Including those who work at franchises, McDonald’s is one of the largest employers in the United States and says one in eight Americans has worked at the chain. Its network of more than 40,000 corporate and franchise restaurants worldwide employs more than 2 million workers.
In October 2023, McDonald’s celebrated its claim that more than 12% of people in the United States worked at the fast food giant by throwing a lavish party and highlighting notable former crew members, such as Michelin-starred chefs, astronauts and Peloton instructors.
Courtesy of McDonald’s via BI
Elhoffer was 16 when he started working at the Hazelwood restaurant, he told BI. Most of the other former workers who attended the meeting were between the ages of 16 and 19 when they started, and many continued to work through high school and while attending local colleges, she said.
“For almost all of us, this was our first job,” Elhoffer said.
They became close friends while working at the restaurant, Elhoffer said, and some of them played on the restaurant’s softball team. She said “many” of them–including herself–met their spouses while working at McDonald’s.
Courtesy of McDonald’s via BI
“There is a strong sense of family and friends within this group,” Elhoffer told BI. “We went to school dances, weddings and parents’ funerals. We raised our children together, celebrated holidays, went on vacations together and continued for 50 years to enjoy strong friendships.”
Elhoffer said he began his career at McDonald’s managing the grill area. She subsequently was promoted to second assistant manager in 1978. She went on to attend the University of Hamburg and the McDonald’s training school, becoming a store manager.

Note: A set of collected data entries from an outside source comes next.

(** X5. A render with the message of the previous render does nothing: a
    message that is still the current prop is not announced again, not even
    after its announcement has been cleared. *)
Theorem form_announcement_same_message :
  forall (st : state) (message : string) (es : list event),
    Forall is_wait es ->
    run (es ++ [Props message]) (render message st)
    = run es (render message st).
Proof.
  intros st message es Hes. unfold run. rewrite fold_left_app.
  cbn [fold_left step]. fold (run es (render message st)).
  unfold render at 1, deps_changed.
  rewrite (waits_deps es _ Hes), render_deps, String.eqb_refl. reflexivity.
Qed.

Lemma form_announcement_same_message_witness :
  run ([Wait 5000] ++ [Props "Saved"]) (render "Saved" mount)
  = run [Wait 5000] (render "Saved" mount).
Proof.
  apply (form_announcement_same_message mount "Saved" [Wait 5000]).
  repeat constructor.
Defined.

(** X6. When the prop goes back to the empty string before the 3000 ms are
    over, the pending clear is cancelled and nothing replaces it: the
    message stays in the live region for as long as only time passes. *)
Theorem form_announcement_stuck :
  forall (st : state) (message : string) (ms : nat) (es : list event),
    message <> "" -> deps st <> Some message -> ms < 3000 ->
    Forall is_wait es ->
    let st' := run ([Props message; Wait ms; Props ""] ++ es) st in
    announcement st' = message /\ timer st' = None.
Proof.
  intros st message ms es Hm Hd Hms Hes st'. subst st'.
  unfold run. rewrite fold_left_app. cbn [fold_left step].
  rewrite (render_fresh _ _ Hm Hd).
  set (s1 := advance ms _).
  assert (H1 : announcement s1 = message /\ deps s1 = Some message).
  { unfold s1, advance. cbn [timer now].
    destruct (Nat.leb_spec (now st + 3000) (now st + ms)) as [H|H]; [lia|].
    split; reflexivity. }
  destruct H1 as [Ha Hd1]. clearbody s1.
  assert (E : render "" s1
              = {| now := now s1; announcement := message; deps := Some "";
                   timer := None |}).
  { unfold render, deps_changed. rewrite Hd1.
    destruct (String.eqb_spec message "") as [->|_]; [congruence|].
    cbn. unfold effect. cbn. rewrite Ha. reflexivity. }
  rewrite E.
  exact (silent_waits es
           {| now := now s1; announcement := message; deps := Some "";
              timer := None |} Hes eq_refl).
Qed.

Lemma form_announcement_stuck_witness :
  let st' := run ([Props "Saved"; Wait 100; Props ""] ++ [Wait 4000]) mount in
  announcement st' = "Saved" /\ timer st' = None.
Proof.
  apply (form_announcement_stuck mount "Saved" 100 [Wait 4000]).
  - discriminate.
  - discriminate.
  - lia.
  - repeat constructor.
Defined.

End FormAnnouncementProofs.

(* ================================================================== *)
(** * Further properties of the status announcer and its live regions *)
(* ================================================================== *)

Module LiveRegionProofs.

Import Announcer.
Import AnnouncerProofs.
Import LiveRegion.

Lemma clear_pending_step (s : state) (c : call) :
  clear_pending s -> clear_pending (step s c).
Proof.
  intros Hs. destruct c as [m p| |ms]; cbn [step].
  - intros _. exists (now s + delay_of p). split.
    + rewrite announce_timers. apply in_or_app. right. left. reflexivity.
    + rewrite announce_now. destruct p; cbn; lia.
  - intros H. exfalso. apply H. reflexivity.
  - intros Hne. rewrite advance_now, advance_timers.
    destruct (String.eqb_spec (announcement s) "") as [He|Hshown].
    + exfalso. apply Hne, advance_empty_stays, He.
    + destruct (Hs Hshown) as [d [Hin Hd]].
      destruct (Nat.le_gt_cases d (now s + ms)) as [Hdue|Hlater].
      * exfalso. apply Hne. exact (advance_due ms s d Hin Hdue).
      * exists d. split; [|lia].
        apply filter_In. split; [exact Hin|].
        unfold due. apply Bool.negb_true_iff, Nat.leb_gt. exact Hlater.
Qed.

Lemma clear_pending_run (cs : list call) (s : state) :
  clear_pending s -> clear_pending (run cs s).
Proof.
  revert s. induction cs as [|c cs IH]; intros s Hs; [exact Hs|].
  cbn [run fold_left]. apply IH, clear_pending_step, Hs.
Qed.

Lemma clear_pending_init : clear_pending init.
Proof. intros H. exfalso. apply H. reflexivity. Qed.
(** A successful [train_and_evaluate_shapes], call by call. *)
Lemma train_and_evaluate_shapes_inv n_classes n_attr
    train_loader val_loader test_loader sub_dir hyperparameters fast device non_blocking
    n_bootstrap seed verbose (st st' : state) histories :
  train_and_evaluate_shapes cuda_is_available C n_classes n_attr train_loader
    val_loader test_loader sub_dir hyperparameters fast device non_blocking
    n_bootstrap seed verbose st = (Ok histories, st') →
  ∃ models pre ts,
    trace st' = trace st ++ pre ++ concat ts
    ∧ forallb is_setup pre = true
    ∧ Forall3 (model_outcome cuda_is_available C n_classes n_attr test_loader sub_dir fast
                 (resolve_device cuda_is_available device) non_blocking n_bootstrap seed models)
        (seq 0 (length models)) ts histories.
Proof.
  intros Hrun. unfold train_and_evaluate_shapes in Hrun.
  apply bind_ok_inv in Hrun as (hp & st1 & Hhp & Hrun).
  step_call Hrun models e2 Hmodels.
  apply models_loop_inv in Hrun as (ts & outs & -> & Hts & Hall).
  assert (Hpre : ∃ pre, trace st1 ++ [EvLoadModels n_classes n_attr] = trace st ++ pre
                        ∧ forallb is_setup pre = true).
  { destruct hyperparameters as [hp0|].
    - apply ret_inv in Hhp as [_ ->]. by exists [EvLoadModels n_classes n_attr].
    - step_lift Hhp n_subset Hsub. apply call_inv in Hhp as (e1 & _ & ->). simpl.
      exists [EvGetHyperparameters n_classes n_attr n_subset fast; EvLoadModels n_classes n_attr].
      by rewrite <- app_assoc. }
  destruct Hpre as (pre & Hpre & Hsetup). simpl in Hts. rewrite Hpre in Hts.
  exists models, pre, ts. split; [by rewrite Hts, <- app_assoc|]. by split.
Qed.


(** *** What the driver regenerates and what it reseeds *)






(** Collecting the test accuracies makes no call. *)
Lemma collect_accuracies_pure histories_total l : ∀ lists (st st' : state) lists',
  for_each l
    (λ (lists : list (list Q)) (i : nat),
       bind (lift (test_accuracy_of histories_total i)) (λ a,
       bind (lift (item lists i)) (λ l, ret (<[i := l ++ [a]]> lists))))
    lists st = (Ok lists', st') →
  st' = st.
Proof.
  induction l as [|i l IH]; intros lists st st' lists' H; simpl in H.
  { by apply ret_inv in H as [_ ->]. }
  apply bind_ok_inv in H as (lists1 & st1 & Hbody & Hrest).
  step_lift Hbody a Ha. step_lift Hbody row Hrow. apply ret_inv in Hbody as [_ ->].
  by apply IH in Hrest.
Qed.




(** *** Where the driver puts its artifacts *)

Lemma extends_refl P (st : state) : extends_with P st st.
Proof. exists []. by rewrite app_nil_r. Qed.

Lemma extends_trans P (st1 st2 st3 : state) :
  extends_with P st1 st2 → extends_with P st2 st3 → extends_with P st1 st3.
Proof.
  intros (t1 & H1 & F1) (t2 & H2 & F2). exists (t1 ++ t2).
  split; [by rewrite H2, H1, <- app_assoc | by apply Forall_app_2].
Qed.
(** X25. With no [ErrorHandler] and a policy that answers as
    [defaultRetryPolicy] does, a response that [Do] returns without error
    is the one of the last attempt, and its status is neither 0 nor a
    status from 500 up other than 501. *)
Theorem Do_default_policy_returns_final_status (c : Client) (req : Request)
    (fuel : nat) (o : COracle) (rs : Response) :
  let tr := ctrace (Do fuel c req) o in
  ErrorHandler c = false ->
  Forall answers_as_default tr ->
  cresult (Do fuel c req) o = Some (Some rs, None) ->
  StatusCode rs <> 0
  /\ (StatusCode rs < 500 \/ StatusCode rs = 501)
  /\ last (omap attempt_of tr) = Some (Some rs, None).
Proof.
  intros tr Hh Hdef Hr. subst tr.
  rewrite (omap_loud attempt_of _ attempt_of_silent).
  apply (Do_run_default_policy c req fuel 0 None _ _ rs
           (Do_shape_of c req o fuel) Hh).
  - apply Forall_loud, Hdef.
  - exact Hr.
Qed.

Lemma Do_default_policy_returns_final_status_witness :
  StatusCode {| StatusCode := 501; Body := 1 |} <> 0
  /\ (StatusCode {| StatusCode := 501; Body := 1 |} < 500
      \/ StatusCode {| StatusCode := 501; Body := 1 |} = 501)
  /\ last (omap attempt_of
             (ctrace (Do 3 (example_client 2 false) (example_request true))
                (scripted (Some {| StatusCode := 501; Body := 1 |}) None
                   live_default_policy false (fun _ => true))))
     = Some (Some {| StatusCode := 501; Body := 1 |}, None).
Proof.
  apply (Do_default_policy_returns_final_status (example_client 2 false)
           (example_request true) 3
           (scripted (Some {| StatusCode := 501; Body := 1 |}) None
              live_default_policy false (fun _ => true))).
  - reflexivity.
  - repeat constructor. exists None. reflexivity.
  - reflexivity.
Defined.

Elhoffer said he bought his first restaurant in 1991. He now owns seven McDonald’s restaurants around St Louis. Seven of the 19 people at the meeting became affiliates, while the others followed different career paths, such as becoming teachers and accountants, she said.
Courtesy of McDonald’s via BI
The biggest change since he started working at McDonald’s has been the introduction of drive-thrus, Elhoffer said. He added that when he started working in the chain, orders had to be given manually and workers had to add taxes manually.